There is a large array of stakeholders that provide services through electricity generation, transmission, distribution and marketing for industrial, commercial, public and residential customers in the United States. It also includes many public institutions that regulate the sector.
In 1996, there were 3,195 electric utilities in the United States, of which fewer than 1,000 were engaged in power generation. This leaves a large number of mostly smaller utilities engaged only in power distribution. There were also 65 power marketers. Of all utilities, 2,020 were publicly owned (including 10 Federal utilities), 932 were rural electric cooperatives, and 243 were investor-owned utilities.

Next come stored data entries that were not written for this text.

Lemma parse_files_run paths : forall w,
  exists w', parse_files ast_parse cleandoc paths w = (Return tt, w')
    /\ fs w' = fs w /\ io_error w' = io_error w /\ now w' = now w
    /\ doc (self w') = doc (self w)
    /\ comments_data (self w') = comments_data (self w) ++ flat_map (entries ast_parse cleandoc w) paths.
Proof.
  induction paths as [|path rest IH]; intros w.
  - exists w. cbn [flat_map]. rewrite app_nil_r. repeat split; reflexivity.
  - cbn [parse_files]. unfold bind. rewrite parse_python_file_run.
    assert (Hsame : forall w1, fs w1 = fs w -> io_error w1 = io_error w ->
              flat_map (entries ast_parse cleandoc w1) rest = flat_map (entries ast_parse cleandoc w) rest).
    { intros w1 Hfs Hos. apply flat_map_ext. intros p. unfold entries, source.
      rewrite Hfs, Hos. reflexivity. }
    cbn [flat_map]. unfold entries at 1.
    destruct (source w path) as [content|e]; [destruct (ast_parse content) as [tree|e]|].
    + destruct (IH (collected w (extract cleandoc path content tree)))
        as (w' & E & H1 & H2 & H3 & H4 & H5).
      exists w'. rewrite E. cbn [collected fs io_error now self doc comments_data] in *.
      rewrite H5, Hsame by reflexivity. rewrite <- app_assoc. repeat split; assumption.
    + destruct (IH (printed w (error_line path e))) as (w' & E & H1 & H2 & H3 & H4 & H5).
      exists w'. rewrite E. cbn [printed fs io_error now self] in *.
      rewrite H5, Hsame by reflexivity. repeat split; assumption.
    + destruct (IH (printed w (error_line path e))) as (w' & E & H1 & H2 & H3 & H4 & H5).
      exists w'. rewrite E. cbn [printed fs io_error now self] in *.
      rewrite H5, Hsame by reflexivity. repeat split; assumption.
Qed.

Lemma fails_entries w path e : fails ast_parse w path e -> entries ast_parse cleandoc w path = [].
Proof.
  unfold entries. intros [H|(content & H & Hp)]; rewrite H; [reflexivity|].
  rewrite Hp. reflexivity.
Qed.

(** C4.  When the read or the parse of a file fails, [parse_python_file]
    returns normally: it prints the error, and leaves the object, with
    [comments_data], and the files as they were.  What follows runs on;
    among the files parsed in turn the one that fails adds nothing and every
    other file adds what it adds without it. *)
Theorem parse_failure_skips_file (w : World) (path : str) (e : error) :
  fails ast_parse w path e ->
  parse_python_file ast_parse cleandoc path w
  = (Return tt, printed w (error_line path e))
  /\ (forall k : M unit,
        (parse_python_file ast_parse cleandoc path ;; k) w
        = k (printed w (error_line path e)))
  /\ (forall before after,
        fst (parse_files ast_parse cleandoc (before ++ path :: after) w) = Return tt
        /\ comments_data (self (snd (parse_files ast_parse cleandoc (before ++ path :: after) w)))
           = comments_data (self (snd (parse_files ast_parse cleandoc (before ++ after) w)))
        /\ comments_data (self (snd (parse_files ast_parse cleandoc (before ++ after) w)))
           = comments_data (self w) ++ flat_map (entries ast_parse cleandoc w) (before ++ after)).
Proof.
  intros Hf.
  assert (E : parse_python_file ast_parse cleandoc path w
              = (Return tt, printed w (error_line path e))).
  { rewrite parse_python_file_run. destruct Hf as [H|(content & H & Hp)]; rewrite H;
      [reflexivity|]. rewrite Hp. reflexivity. }
  split; [exact E|]. split; [intros k; unfold bind; rewrite E; reflexivity|].
  intros before after.
  destruct (parse_files_run (before ++ path :: after) w) as (w1 & E1 & _ & _ & _ & _ & D1).
  destruct (parse_files_run (before ++ after) w) as (w2 & E2 & _ & _ & _ & _ & D2).
  rewrite E1, E2. cbn [fst snd]. split; [reflexivity|]. split; [|exact D2].
  rewrite D1, D2, !flat_map_app. cbn [flat_map].
  rewrite (fails_entries _ _ _ Hf). reflexivity.
Qed.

The electricity transmission network is controlled by Independent System Operators or Regional Transmission Organizations, which are not-for-profit organizations that are obliged to provide indiscriminate access to various suppliers to promote competition.

The four above-mentioned market segments of the U.S. electricity sector are regulated by different public institutions with some functional overlaps: The federal government sets general policies through the Department of Energy, environmental policy through the Environmental Protection Agency and consumer protection policy through the Federal Trade Commission. The safety of nuclear power plants is overseen by the Nuclear Regulatory Commission. Economic regulation of the distribution segment is a state responsibility, usually carried out through Public Utilities Commissions; the inter-state transmission segment is regulated by the federal government through the Federal Energy Regulatory Commission.

Principal sources of US electricity in 2019 were: natural gas (38%), coal (23%), nuclear (20%), other renewables (11%), and hydro (7%). Over the decade 2004–2014, the largest increases in electrical generation came from natural gas (2014 generation was 412TWh greater than 2004), wind (increase of 168TWh) and solar (increased 18TWh). Over the same decade, annual generation from coal decreased 393TWh, and from petroleum decreased 90TWh.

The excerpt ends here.